Start of Block
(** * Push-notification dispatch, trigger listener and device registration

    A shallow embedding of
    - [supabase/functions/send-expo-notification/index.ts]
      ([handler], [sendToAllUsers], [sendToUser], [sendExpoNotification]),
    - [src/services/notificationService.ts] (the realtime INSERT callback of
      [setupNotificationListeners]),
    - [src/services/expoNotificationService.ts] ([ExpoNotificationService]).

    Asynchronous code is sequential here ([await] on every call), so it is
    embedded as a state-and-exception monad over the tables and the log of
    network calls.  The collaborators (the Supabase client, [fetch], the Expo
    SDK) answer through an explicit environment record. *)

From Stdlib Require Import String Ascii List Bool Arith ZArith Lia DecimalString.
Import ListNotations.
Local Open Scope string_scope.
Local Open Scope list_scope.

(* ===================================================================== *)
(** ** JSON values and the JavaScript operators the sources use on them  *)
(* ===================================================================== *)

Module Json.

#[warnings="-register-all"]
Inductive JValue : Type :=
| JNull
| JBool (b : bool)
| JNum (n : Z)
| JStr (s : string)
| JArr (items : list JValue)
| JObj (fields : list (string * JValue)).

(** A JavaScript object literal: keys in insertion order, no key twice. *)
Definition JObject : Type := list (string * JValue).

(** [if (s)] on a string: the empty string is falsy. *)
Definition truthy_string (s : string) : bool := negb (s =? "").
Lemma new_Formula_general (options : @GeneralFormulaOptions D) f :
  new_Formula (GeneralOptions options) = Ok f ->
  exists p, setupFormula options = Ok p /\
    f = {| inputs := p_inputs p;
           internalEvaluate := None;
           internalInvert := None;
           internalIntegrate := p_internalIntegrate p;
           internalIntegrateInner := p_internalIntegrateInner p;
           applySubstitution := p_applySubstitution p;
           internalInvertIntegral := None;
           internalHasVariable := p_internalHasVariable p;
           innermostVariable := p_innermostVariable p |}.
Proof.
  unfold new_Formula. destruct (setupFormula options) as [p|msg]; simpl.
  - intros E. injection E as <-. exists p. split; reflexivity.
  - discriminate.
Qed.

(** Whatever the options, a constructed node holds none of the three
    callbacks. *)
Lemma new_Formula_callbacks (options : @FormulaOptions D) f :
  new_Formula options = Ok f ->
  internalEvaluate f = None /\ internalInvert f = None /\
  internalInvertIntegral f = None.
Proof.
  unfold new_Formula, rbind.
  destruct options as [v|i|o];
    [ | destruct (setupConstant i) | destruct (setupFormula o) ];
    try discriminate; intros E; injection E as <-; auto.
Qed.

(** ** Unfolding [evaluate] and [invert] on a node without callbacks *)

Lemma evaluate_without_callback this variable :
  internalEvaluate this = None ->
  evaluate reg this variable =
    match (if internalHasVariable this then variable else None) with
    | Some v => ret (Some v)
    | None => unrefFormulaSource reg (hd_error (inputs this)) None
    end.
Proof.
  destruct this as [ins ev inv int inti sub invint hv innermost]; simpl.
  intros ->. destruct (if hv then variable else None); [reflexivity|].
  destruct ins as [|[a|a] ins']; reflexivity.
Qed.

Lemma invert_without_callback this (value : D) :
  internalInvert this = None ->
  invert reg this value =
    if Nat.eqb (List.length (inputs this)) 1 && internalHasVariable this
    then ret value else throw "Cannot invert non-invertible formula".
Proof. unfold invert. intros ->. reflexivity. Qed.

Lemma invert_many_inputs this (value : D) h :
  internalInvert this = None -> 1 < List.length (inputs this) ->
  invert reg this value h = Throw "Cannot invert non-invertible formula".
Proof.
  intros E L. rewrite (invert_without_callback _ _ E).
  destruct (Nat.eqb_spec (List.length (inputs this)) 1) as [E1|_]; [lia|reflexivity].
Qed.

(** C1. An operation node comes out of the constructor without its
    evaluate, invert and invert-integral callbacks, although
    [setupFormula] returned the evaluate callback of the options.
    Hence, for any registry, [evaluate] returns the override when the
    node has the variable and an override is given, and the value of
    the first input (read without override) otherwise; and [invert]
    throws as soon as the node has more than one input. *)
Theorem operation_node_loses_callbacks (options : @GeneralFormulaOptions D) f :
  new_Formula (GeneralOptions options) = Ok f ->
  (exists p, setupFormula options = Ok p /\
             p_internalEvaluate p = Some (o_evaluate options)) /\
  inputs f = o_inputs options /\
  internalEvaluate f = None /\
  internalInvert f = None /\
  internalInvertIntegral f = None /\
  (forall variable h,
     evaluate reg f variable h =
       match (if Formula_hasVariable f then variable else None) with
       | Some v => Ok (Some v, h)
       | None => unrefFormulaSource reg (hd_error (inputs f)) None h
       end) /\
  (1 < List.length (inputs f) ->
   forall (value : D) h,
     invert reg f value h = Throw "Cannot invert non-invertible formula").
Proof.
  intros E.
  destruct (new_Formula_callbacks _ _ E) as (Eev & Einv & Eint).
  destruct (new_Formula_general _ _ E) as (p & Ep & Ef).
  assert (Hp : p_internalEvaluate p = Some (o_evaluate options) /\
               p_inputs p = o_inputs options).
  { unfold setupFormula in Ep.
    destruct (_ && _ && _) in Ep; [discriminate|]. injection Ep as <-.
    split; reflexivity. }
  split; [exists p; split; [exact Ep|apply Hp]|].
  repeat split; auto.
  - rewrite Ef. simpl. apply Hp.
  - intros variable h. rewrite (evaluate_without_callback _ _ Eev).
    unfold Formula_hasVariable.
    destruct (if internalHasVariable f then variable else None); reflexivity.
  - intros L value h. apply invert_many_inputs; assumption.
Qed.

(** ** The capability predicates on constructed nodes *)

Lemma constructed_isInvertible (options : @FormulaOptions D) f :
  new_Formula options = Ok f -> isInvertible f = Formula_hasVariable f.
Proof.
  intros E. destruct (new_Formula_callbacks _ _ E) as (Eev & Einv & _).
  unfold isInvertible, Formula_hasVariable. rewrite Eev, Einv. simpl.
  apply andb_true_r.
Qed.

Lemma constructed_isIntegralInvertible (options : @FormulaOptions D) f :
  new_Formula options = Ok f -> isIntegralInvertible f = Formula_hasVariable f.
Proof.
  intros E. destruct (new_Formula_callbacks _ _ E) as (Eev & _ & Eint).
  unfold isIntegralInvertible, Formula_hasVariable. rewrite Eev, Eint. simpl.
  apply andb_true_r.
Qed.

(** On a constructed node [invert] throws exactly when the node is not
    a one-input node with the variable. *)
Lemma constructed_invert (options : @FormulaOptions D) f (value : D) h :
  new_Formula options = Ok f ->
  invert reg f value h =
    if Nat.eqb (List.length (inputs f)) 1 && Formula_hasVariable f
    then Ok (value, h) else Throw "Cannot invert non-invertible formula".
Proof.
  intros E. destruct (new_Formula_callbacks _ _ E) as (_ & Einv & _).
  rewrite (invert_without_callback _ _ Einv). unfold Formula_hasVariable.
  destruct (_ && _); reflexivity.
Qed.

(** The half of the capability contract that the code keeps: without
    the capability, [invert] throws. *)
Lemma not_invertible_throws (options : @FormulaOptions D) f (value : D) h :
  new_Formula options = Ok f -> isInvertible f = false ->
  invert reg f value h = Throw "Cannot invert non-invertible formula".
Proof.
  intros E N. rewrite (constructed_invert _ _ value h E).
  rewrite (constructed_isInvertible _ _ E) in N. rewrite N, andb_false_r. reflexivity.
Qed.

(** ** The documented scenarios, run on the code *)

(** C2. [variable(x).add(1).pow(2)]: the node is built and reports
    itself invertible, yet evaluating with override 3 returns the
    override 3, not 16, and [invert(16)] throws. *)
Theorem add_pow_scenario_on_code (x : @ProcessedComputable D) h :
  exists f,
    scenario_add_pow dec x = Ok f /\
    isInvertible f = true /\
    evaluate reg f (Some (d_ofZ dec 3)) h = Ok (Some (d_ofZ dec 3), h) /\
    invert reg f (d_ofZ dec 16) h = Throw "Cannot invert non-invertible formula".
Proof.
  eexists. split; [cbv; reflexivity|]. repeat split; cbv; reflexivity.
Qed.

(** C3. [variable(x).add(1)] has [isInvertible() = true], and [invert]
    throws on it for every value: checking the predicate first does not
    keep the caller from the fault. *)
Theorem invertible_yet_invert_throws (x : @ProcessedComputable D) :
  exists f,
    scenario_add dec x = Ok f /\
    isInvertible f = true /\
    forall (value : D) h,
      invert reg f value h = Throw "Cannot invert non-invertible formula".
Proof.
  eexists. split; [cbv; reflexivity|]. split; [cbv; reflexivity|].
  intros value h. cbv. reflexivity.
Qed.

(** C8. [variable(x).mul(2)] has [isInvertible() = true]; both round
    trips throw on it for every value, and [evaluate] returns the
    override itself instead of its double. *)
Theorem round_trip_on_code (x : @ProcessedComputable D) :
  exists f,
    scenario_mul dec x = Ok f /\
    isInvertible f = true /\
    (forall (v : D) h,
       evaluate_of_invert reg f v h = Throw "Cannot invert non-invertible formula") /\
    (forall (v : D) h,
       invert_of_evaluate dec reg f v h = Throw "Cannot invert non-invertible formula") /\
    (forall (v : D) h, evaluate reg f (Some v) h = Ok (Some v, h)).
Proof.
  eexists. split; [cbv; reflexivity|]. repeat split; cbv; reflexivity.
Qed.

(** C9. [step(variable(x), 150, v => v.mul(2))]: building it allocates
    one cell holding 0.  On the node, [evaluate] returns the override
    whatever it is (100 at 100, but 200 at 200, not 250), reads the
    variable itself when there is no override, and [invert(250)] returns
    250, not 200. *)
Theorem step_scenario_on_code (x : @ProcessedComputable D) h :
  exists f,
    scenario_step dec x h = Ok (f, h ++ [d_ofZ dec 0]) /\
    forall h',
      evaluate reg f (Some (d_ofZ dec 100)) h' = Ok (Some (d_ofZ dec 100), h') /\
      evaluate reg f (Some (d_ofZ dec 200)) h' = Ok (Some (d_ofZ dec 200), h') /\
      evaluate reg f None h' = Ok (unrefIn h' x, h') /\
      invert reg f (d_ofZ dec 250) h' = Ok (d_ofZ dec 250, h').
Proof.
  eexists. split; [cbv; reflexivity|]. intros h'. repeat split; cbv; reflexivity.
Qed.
End of Block
## Directions for this task
A single number is required: the count of lines in the data that include the string "itself".

## Your response
3